P saiu na frente, com um sorriso insinuado no rosto, e puxou H pela mão esquerda, que a olhava com um semblante de quem gostava de saber mais dessas intimidades onde só há proibições. Seguiram na direção contrária ao caminho em que havia ido a vizinha crente.

Levantou a bola, H estava sempre pronto para tentar o arremate:

— Ponha fogo no seu sermão ou ponha seu sermão no fogo!

O calor era grande e a brisa que soprou por entre os dois provocou um arrepio na espinha de cada um.

Duas esquinas à frente, os dois passaram próximo de um parque de diversões onde uma roda gigante iluminada fazia seus movimentos rotatórios. Um olhou para o outro, sincronia pura, como se estivessem a imaginar a mesma cena: o mundo está girando, então é como se tudo estivesse seguindo um sentido definido pela roda. O risco de pular fora com a coisa em movimento é grande, tanto quanto permanecer naquele movimento insano.

De vez em quando H entrava em órbita e, nessas ocasiões, quase tudo que falava parecia premonição:

— Se você quiser ir para o cais, eu vou consigo, vou junto. Mas é bom a gente ir preparado, porque o ar está carregado!

— Então vamos! – respondeu sem titubear P.

Por uns segundos ela esperou que ele dissesse o contrário, algo como “vamos para casa, vamos cuidar um do outro”, mas no ímpeto, acabou achando melhor mostrar que nada temia. A curiosidade mata, dizia um antigo ditado.

O Cais, como era mais conhecido, era uma área bem ampla que havia ficado esquecida por anos a fio até que alguns grupos de arte de rua começaram a se apresentar por ali. Em pouco tempo, o lugar ganhou nova vida, novas cores, e passou a ser frequentado também por populares em busca de brisa fresca e de namoros fortuitos. Em paralelo surgiu ali um ponto de venda e consumo de substâncias proibidas.

“Contra toda essa bandalheira”, como eles gritavam nas rádios, televisões e nas redes sociais, estavam os pastores das igrejas das redondezas, dispostos a tudo para expulsar dali “os impuros”.

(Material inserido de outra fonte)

(** X9: the snapshot of [advancePeriod].  In local-simulation mode the
    call records, for the period that just ended, the cumulative
    [totalPaymentsProcessed] and [totalReviews] of the moment and the overall
    average rating rounded to one decimal.  If a trend for that period is
    already in the list, the first such is overwritten, the list keeping its
    length and every other entry; otherwise the snapshot is appended. *)
Theorem advancePeriod_snapshot (clk : Clock) (api : EchoAPI) :
  deployment api = None ->
  let cp := LocalSalaryState.currentPeriod (_localSalary api) in
  let e := {| PeriodTrend.period := cp;
              PeriodTrend.payments :=
                LocalSalaryState.totalPaymentsProcessed (_localSalary api);
              PeriodTrend.reviews :=
                LocalReviewState.totalReviews (_localReview api);
              PeriodTrend.avgRating := roundToTenth (computeLocalAvgRating api) |} in
  let before := _periodTrends api in
  let after := _periodTrends (snd (advancePeriod clk api)) in
  match list_find (fun t => PeriodTrend.period t = cp) before with
  | Some (i, _) =>
      after = <[i := e]> before /\
      after !! i = Some e /\
      List.length after = List.length before /\
      forall j, j <> i -> after !! j = before !! j
  | None =>
      after = before ++ [e] /\
      after !! List.length before = Some e /\
      List.length after = S (List.length before) /\
      forall j, (j < List.length before)%nat -> after !! j = before !! j
  end.
Proof.
  intros Hl cp e before after. subst after.
  rewrite (advancePeriod_trends clk api Hl). fold cp. fold e. fold before.
  destruct (list_find _ before) as [[i x]|] eqn:Hf.
  - apply list_find_Some in Hf as (Hi & _).
    pose proof (lookup_lt_Some _ _ _ Hi) as Hlt.
    split; [reflexivity|]. split; [by apply list_lookup_insert_eq|].
    split; [apply length_insert|].
    intros j Hj. by apply list_lookup_insert_ne.
  - split; [reflexivity|]. split.
    + rewrite lookup_app_r by lia. by rewrite Nat.sub_diag.
    + split; [rewrite length_app; simpl; lia|].
      intros j Hj. by apply lookup_app_l.
Qed.

Lemma advancePeriod_snapshot_witness :
  deployment (run sampleRun newEchoAPI) = None /\
  PeriodTrend.period
    <$> _periodTrends (snd (advancePeriod clock1 (run sampleRun newEchoAPI)))
    = [1; 2; 3] /\
  PeriodTrend.payments
    <$> _periodTrends (snd (advancePeriod clock1 (run sampleRun newEchoAPI))) !! 2%nat
    = Some 2.
Proof.
  split; [vm_compute; reflexivity|].
  pose proof (advancePeriod_snapshot clock1 (run sampleRun newEchoAPI)) as H.
  cbv zeta in H.
  destruct (list_find _ _) as [[i x]|] eqn:Hf in H.
  - exfalso. vm_compute in Hf. discriminate Hf.
  - destruct H as (Heq & _); [vm_compute; reflexivity|].
    rewrite Heq. split; vm_compute; reflexivity.
Defined.

(** The two totals only grow along a run. *)
Lemma totals_grow (cs : list (Call * Clock)) (api : EchoAPI) :
  deployment api = None ->
  LocalSalaryState.totalPaymentsProcessed (_localSalary api)
    <= LocalSalaryState.totalPaymentsProcessed (_localSalary (run cs api)) /\
  LocalReviewState.totalReviews (_localReview api)
    <= LocalReviewState.totalReviews (_localReview (run cs api)).
Proof.
  revert api. induction cs as [|[c clk] cs IH]; intros api Hl.
  - simpl. lia.
  - rewrite run_cons.
    destruct (IH (step (c, clk) api) (step_local _ _ Hl)) as (Hs & Hr).
    revert Hs Hr.
    destruct c; unfold_methods; rewrite Hl; simpl fst; simpl snd;
      cbn [_localSalary _localReview LocalSalaryState.totalPaymentsProcessed
           LocalReviewState.totalReviews]; lia.
Qed.

(** X10: the trends of an instance that started fresh and has run in
    local-simulation mode ever since (no deployment was configured).  There
    is exactly one snapshot per period that has ended, in order of period:
    the periods of the list are 1, 2, ..., [currentPeriod - 1]
    ([advancePeriod] never overwrites).  The figures of a snapshot are
    cumulative: none exceeds the current [totalPaymentsProcessed] or
    [totalReviews]. *)
Theorem trends_reachable (api : EchoAPI) :
  reachable api ->
  let cp := LocalSalaryState.currentPeriod (_localSalary api) in
  1 <= cp /\
  PeriodTrend.period <$> _periodTrends api = seqZ 1 (cp - 1) /\
  Forall (fun t =>
            0 <= PeriodTrend.payments t
              <= LocalSalaryState.totalPaymentsProcessed (_localSalary api) /\
            0 <= PeriodTrend.reviews t
              <= LocalReviewState.totalReviews (_localReview api))
         (_periodTrends api).
Proof.
  intros [cs ->]. cbv zeta.
  induction cs as [|[c clk] cs IH] using rev_ind.
  - simpl. split; [lia|]. split; [reflexivity|constructor].
  - rewrite run_step_last.
    pose proof (run_local cs newEchoAPI) as Hl. simpl in Hl.
    set (api := run cs newEchoAPI) in *.
    destruct IH as (Hcp & Hper & Hfig).
    assert (Hweak : forall (s' r' : Z),
              LocalSalaryState.totalPaymentsProcessed (_localSalary api) <= s' ->
              LocalReviewState.totalReviews (_localReview api) <= r' ->
              Forall (fun t => 0 <= PeriodTrend.payments t <= s' /\
                               0 <= PeriodTrend.reviews t <= r')
                     (_periodTrends api)).
    { intros s' r' Hs' Hr'. eapply Forall_impl; [exact Hfig|].
      simpl. intros t. lia. }
    destruct c;
      try (unfold_methods; rewrite Hl; simpl; split; [lia|];
           split; [exact Hper|apply Hweak; lia]).
    (* advancePeriod *)
    unfold step. cbn [fst snd call reply].
    pose proof (advancePeriod_trends clk api Hl) as Ht. cbv zeta in Ht.
    rewrite (proj2 (list_find_None _ _)) in Ht.
    2:{ apply Forall_fmap with (f := PeriodTrend.period)
                              (P := fun p => p <> LocalSalaryState.currentPeriod
                                                    (_localSalary api)).
        rewrite Hper. apply Forall_seqZ. lia. }
    rewrite Ht. unfold advancePeriod. rewrite Hl. simpl.
    split; [lia|]. split.
    + rewrite fmap_app, Hper. simpl.
      replace (LocalSalaryState.currentPeriod (_localSalary api) + 1 - 1)
        with ((LocalSalaryState.currentPeriod (_localSalary api) - 1) + 1) by lia.
      rewrite seqZ_app by lia. f_equal.
      rewrite seqZ_cons by lia. rewrite seqZ_nil by lia. f_equal. lia.
    + apply Forall_app. split; [apply Hweak; lia|].
      constructor; [|constructor]. simpl.
      assert (Hnn : 0 <= LocalSalaryState.totalPaymentsProcessed (_localSalary api)
                    /\ 0 <= LocalReviewState.totalReviews (_localReview api)).
      { subst api.
        destruct (totals_grow cs newEchoAPI eq_refl) as (Hs & Hr).
        simpl in Hs, Hr. lia. }
      lia.
Qed.

Lemma trends_reachable_witness :
  reachable (run sampleRun newEchoAPI) /\
  PeriodTrend.period <$> _periodTrends (run sampleRun newEchoAPI) = [1; 2].
Proof.
  assert (Hr : reachable (run sampleRun newEchoAPI)) by (by exists sampleRun).
  split; [exact Hr|].
  destruct (trends_reachable _ Hr) as (_ & Hp & _).
  rewrite Hp. reflexivity.
Defined.

(** ** The two modes *)



(** X12: the local simulation turns nothing down.  Without a deployment
    every call of a run returns normally, whatever its arguments and whatever
    state the instance is in (no call throws, none asks for a contract), and
    the instance stays in local mode. *)
Theorem local_calls_all_succeed (cs : list (Call * Clock)) (api : EchoAPI) :
  deployment api = None ->
  Forall (fun r => exists v, r = Ok v) (replies cs api) /\
  deployment (run cs api) = None.
Proof.
  intros Hl. split; [|by rewrite run_local].
  revert api Hl. induction cs as [|[c clk] cs IH]; intros api Hl; [constructor|].
  simpl replies. constructor.
  - exact (call_local_Ok c clk api Hl).
  - apply IH. by apply step_local.
Qed.

Lemma local_calls_all_succeed_witness :
  deployment newEchoAPI = None /\
  Forall (fun r => exists v, r = Ok v) (replies sampleRun newEchoAPI).
Proof.
  split; [reflexivity|].
  exact (proj1 (local_calls_all_succeed sampleRun newEchoAPI eq_refl)).
Defined.
(** C4. When the execution of the operation in flight fails, the queue, the
    acknowledged operations and the persisted queue stay as they were, the
    failed operation is still the head, and draining has stopped; the next
    trigger (the [online] event, or a call of [processQueue] or [addToQueue]
    while online) executes the same operation again. *)
Theorem failed_delivery_leaves_queue_unchanged (s : State)
  (op : QueuedOperation) :
  reachable s -> awaiting s = Some op ->
  let s' := step s (Settled false) in
  queue s' = queue s
  /\ head (queue s') = Some op
  /\ remote s' = remote s
  /\ stored s' = stored s
  /\ awaiting s' = None
  /\ isSyncing s' = false
  /\ awaiting (step s' Online) = Some op
  /\ (isOnline s' = true ->
      awaiting (step s' ProcessQueue) = Some op
      /\ forall o now uuid, awaiting (step s' (AddToQueue o now uuid)) = Some op).
Proof.
  intros Hreach Hop.
  apply reachable_in_flight_is_head in Hreach.
  destruct s as [q sy on aw rem sto quo con].
  unfold in_flight_is_head in Hreach. simpl in *. subst aw.
  destruct Hreach as [-> [rest ->]].
  unfold step, addToQueue, resume, saveQueue, processQueue; simpl.
  repeat split; try (intros ->; split; [|intros o now uuid]); sync_cases.
Qed.

Lemma failed_delivery_leaves_queue_unchanged_witness :
  let s := run [AddToQueue create_task_A 1 "op-1"] (constructor true) in
  let s' := step s (Settled false) in
  queue s' = queue s /\ awaiting (step s' Online) = Some (enqueued create_task_A 1 "op-1").
Proof.
  intros s s'.
  assert (Hr : reachable s) by (exists true, [AddToQueue create_task_A 1 "op-1"]; reflexivity).
  destruct (failed_delivery_leaves_queue_unchanged s
              (enqueued create_task_A 1 "op-1") Hr eq_refl)
    as (H1 & _ & _ & _ & _ & _ & H7 & _).
  split; [exact H1|exact H7].
Defined.

(** C10. In every state the service can reach: the settling of the pending
    execution, by success or by failure, leaves [isSyncing] false; the flag
    is up only while an execution is really pending, and a call that finds
    it up returns at the guard and changes nothing; and once nothing is
    pending, a trigger that finds the service online with a non-empty queue
    starts a new cycle on the head operation. *)
Theorem isSyncing_reset_in_finally (s : State) :
  reachable s ->
  (forall resolved, isSyncing (step s (Settled resolved)) = false
                    /\ awaiting (step s (Settled resolved)) = None)
  /\ (isSyncing s = true ->
      (exists op, awaiting s = Some op) /\ step s ProcessQueue = s)
  /\ (forall op rest,
        awaiting s = None -> queue s = op :: rest ->
        awaiting (step s Online) = Some op
        /\ (isOnline s = true ->
            awaiting (step s ProcessQueue) = Some op
            /\ forall o now uuid,
                awaiting (step s (AddToQueue o now uuid)) = Some op)).
Proof.
  intros Hreach.
  apply reachable_in_flight_is_head in Hreach.
  destruct s as [q sy on aw rem sto quo con].
  unfold in_flight_is_head in Hreach. simpl in *.
  split; [|split].
  - intros resolved.
    destruct aw as [op|]; [destruct Hreach as [-> [rest ->]]|subst sy];
      destruct resolved;
      unfold step, addToQueue, resume, saveQueue, processQueue; simpl;
      sync_cases.
  - intros ->. destruct aw as [op|]; [|discriminate].
    split; [eauto|].
    unfold step, processQueue. simpl. by rewrite orb_true_r.
  - intros op rest -> ->. subst sy.
    unfold step, addToQueue, resume, saveQueue, processQueue; simpl.
    split; [sync_cases|].
    intros ->. split; [|intros o now uuid]; sync_cases.
Qed.

Lemma isSyncing_reset_in_finally_witness :
  let s := run [AddToQueue update_task_A 2 "op-2"; Online; Settled false]
               (constructor false) in
  isSyncing s = false
  /\ awaiting (step s ProcessQueue) = Some (enqueued update_task_A 2 "op-2").
Proof.
  intros s.
  assert (Hr : reachable (run [AddToQueue update_task_A 2 "op-2"; Online]
                              (constructor false)))
    by (eexists _, _; reflexivity).
  destruct (isSyncing_reset_in_finally _ Hr) as (H1 & _ & _).
  split; [apply (H1 false)|].
  assert (Hs : reachable s) by (eexists _, _; reflexivity).
  destruct (isSyncing_reset_in_finally s Hs) as (_ & _ & H3).
  assert (Ha : awaiting s = None) by (vm_compute; reflexivity).
  assert (Hq : queue s = [enqueued update_task_A 2 "op-2"])
    by (vm_compute; reflexivity).
  assert (Hon : isOnline s = true) by (vm_compute; reflexivity).
  destruct (H3 _ _ Ha Hq) as [_ H4].
  destruct (H4 Hon) as [H5 _]. exact H5.
Defined.

End SyncQueue.

(** ** Conflict resolution on the read path *)

Section ConflictResolution.
Import Js PayloadPersistenceService.

Lemma newer_DateOf (a b : Workspace) (Ta Tb : Z) :
  updatedAt a = DateOf Ta -> updatedAt b = DateOf Tb ->
  newer a b = bool_decide (Tb < Ta).
Proof. intros Ha Hb. unfold newer. rewrite Ha, Hb. reflexivity. Qed.

(** C3. Online, with a remote copy [b] updated at [T2]: when the local copy
    [l] was updated at [T1], the read returns [b] and stores it locally if
    [T1 < T2], and returns [l] and leaves the store alone otherwise, the tie
    included; when there is no local copy, it returns [b] and stores it. *)
Theorem getWorkspace_last_writer_wins (i : string) (e : Env) (b : Workspace)
  (T2 : Z) :
  onLine e = true ->
  payloadAPI_getWorkspace e i = Ok (Some b) ->
  updatedAt b = DateOf T2 ->
  (forall l T1,
      localStore e !! i = Some l -> updatedAt l = DateOf T1 ->
      (T1 < T2 -> getWorkspace i e = (Some b, localStore_saveWorkspace b e))
      /\ (T2 <= T1 -> getWorkspace i e = (Some l, e))
      /\ (b <> l -> (fst (getWorkspace i e) = Some b <-> T1 < T2))
      /\ (snd (getWorkspace i e) =
            if bool_decide (T1 < T2) then localStore_saveWorkspace b e else e))
  /\ (localStore e !! i = None ->
      getWorkspace i e = (Some b, localStore_saveWorkspace b e))
  /\ (id b = i -> localStore (localStore_saveWorkspace b e) !! i = Some b).
Proof.
  intros Hon Hb HT2. split; [|split].
  - intros l T1 Hl HT1.
    unfold getWorkspace, localStore_getWorkspace.
    rewrite Hon, Hb, Hl, (newer_DateOf b l T2 T1) by done.
    case_bool_decide as Hlt; simpl.
    + repeat split; try done; try lia.
    + repeat split; try done; try lia.
      intros [=]. congruence.
  - intros Hl. unfold getWorkspace, localStore_getWorkspace.
    by rewrite Hon, Hb, Hl.
  - intros <-. simpl. apply lookup_insert_eq.
Qed.

Lemma getWorkspace_last_writer_wins_witness :
  let l := mkWorkspace "w1" "local copy" (DateOf 100) in
  let b := mkWorkspace "w1" "remote copy" (DateOf 100) in
  let e := mkEnv {[ "w1" := l ]} true (fun _ => Ok (Some b)) [] in
  getWorkspace "w1" e = (Some l, e).
Proof.
  intros l b e.
  assert (Hl : localStore e !! "w1" = Some l) by apply lookup_singleton_eq.
  destruct (getWorkspace_last_writer_wins "w1" e b 100 eq_refl eq_refl eq_refl)
    as [H _].
  destruct (H l 100 Hl eq_refl) as (_ & Htie & _).
  apply Htie. lia.
Defined.

End ConflictResolution.

(** ** Local persistence *)

Section LocalPersistence.
Import Js LocalStore.




End LocalPersistence.

(** ** Work sessions *)

Section WorkSessions.
Import Js Sessions.

Lemma lookup_session_id (i : string) (l : list Session) (s : Session) :
  lookup_session i l = Some s -> id s = i.
Proof.
  induction l as [|x l IH]; simpl; [done|].
  case_bool_decide; [congruence|exact IH].
Qed.

Lemma lookup_replace_eq (i : string) (l : list Session) (s s' : Session) :
  lookup_session i l = Some s -> id s' = i ->
  lookup_session i (replace_session i s' l) = Some s'.
Proof.
  intros Hl Hid. induction l as [|x l IH]; simpl in *; [done|].
  case_bool_decide as Hx; simpl.
  - by rewrite bool_decide_eq_true_2.
  - rewrite bool_decide_eq_false_2 by done. by apply IH.
Qed.

Lemma lookup_replace_ne (i j : string) (l : list Session) (s' : Session) :
  j <> i -> id s' = i ->
  lookup_session j (replace_session i s' l) = lookup_session j l.
Proof.
  intros Hne Hid. induction l as [|x l IH]; simpl; [done|].
  case_bool_decide as Hx; simpl.
  - rewrite !bool_decide_eq_false_2 by congruence. done.
  - by rewrite IH.
Qed.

Por trás desse discurso escondia-se o que interessava aos empresários da fé: aquelas velhas docas espaçosas, aqueles galpões antigos, que serviram ao porto, constituíam o maior desejo dos interesseiros, que imaginavam criar ali uma espécie de circuito neo-pentecostal.

Como não pagavam impostos, haviam os que calculavam as arrecadações de dízimos e doações na casa dos milhões, lucro limpo e abençoado. A guerra, acreditavam eles, era santa, e tudo devia ser feito para “vencer o demônio”.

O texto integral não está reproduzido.